WHAT THE EXERCISE ASKS:
All of the data needs to be printed again, exactly as written.

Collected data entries
--------

(** X27: [AchievementRepository.find_all] lists every achievement, by id
    ascending, with its badge links loaded, and [find_all_active] (what
    [evaluate_and_award] walks) is exactly its active entries, in the same
    order. *)
Theorem achievement_listings (db : DB) :
  (forall a, In a (ach_find_all db)
             <-> exists a0, In a0 (achievements db) /\ a = load_badge_ids db a0)
  /\ StronglySorted (fun a b => a_id a <= a_id b) (ach_find_all db)
  /\ find_all_active db = filter active (ach_find_all db).
Proof.
  unfold ach_find_all, find_all_active. split; [|split].
  - intros a. rewrite in_map_iff. split.
    + intros [a0 [<- H]]. exists a0. split; [apply In_sort_asc_id, H|reflexivity].
    + intros [a0 [H ->]]. exists a0. split; [reflexivity|apply In_sort_asc_id, H].
  - pose proof (StronglySorted_sort_asc_id (achievements db)) as H.
    induction H as [|x l Hl IH Hx]; simpl; constructor; [exact IH|].
    apply Forall_map. eapply Forall_impl; [|exact Hx]. intros z Hz. exact Hz.
  - rewrite <- filter_sort_asc_id.
    induction (sort_asc_id (achievements db)) as [|x l IH]; simpl; [reflexivity|].
    destruct (active x); simpl; rewrite IH; reflexivity.
Qed.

--------

EXPECTED ANSWER:
(** X27: [AchievementRepository.find_all] lists every achievement, by id
    ascending, with its badge links loaded, and [find_all_active] (what
    [evaluate_and_award] walks) is exactly its active entries, in the same
    order. *)
Theorem achievement_listings (db : DB) :
  (forall a, In a (ach_find_all db)
             <-> exists a0, In a0 (achievements db) /\ a = load_badge_ids db a0)
  /\ StronglySorted (fun a b => a_id a <= a_id b) (ach_find_all db)
  /\ find_all_active db = filter active (ach_find_all db).
Proof.
  unfold ach_find_all, find_all_active. split; [|split].
  - intros a. rewrite in_map_iff. split.
    + intros [a0 [<- H]]. exists a0. split; [apply In_sort_asc_id, H|reflexivity].
    + intros [a0 [H ->]]. exists a0. split; [reflexivity|apply In_sort_asc_id, H].
  - pose proof (StronglySorted_sort_asc_id (achievements db)) as H.
    induction H as [|x l Hl IH Hx]; simpl; constructor; [exact IH|].
    apply Forall_map. eapply Forall_impl; [|exact Hx]. intros z Hz. exact Hz.
  - rewrite <- filter_sort_asc_id.
    induction (sort_asc_id (achievements db)) as [|x l IH]; simpl; [reflexivity|].
    destruct (active x); simpl; rewrite IH; reflexivity.
Qed.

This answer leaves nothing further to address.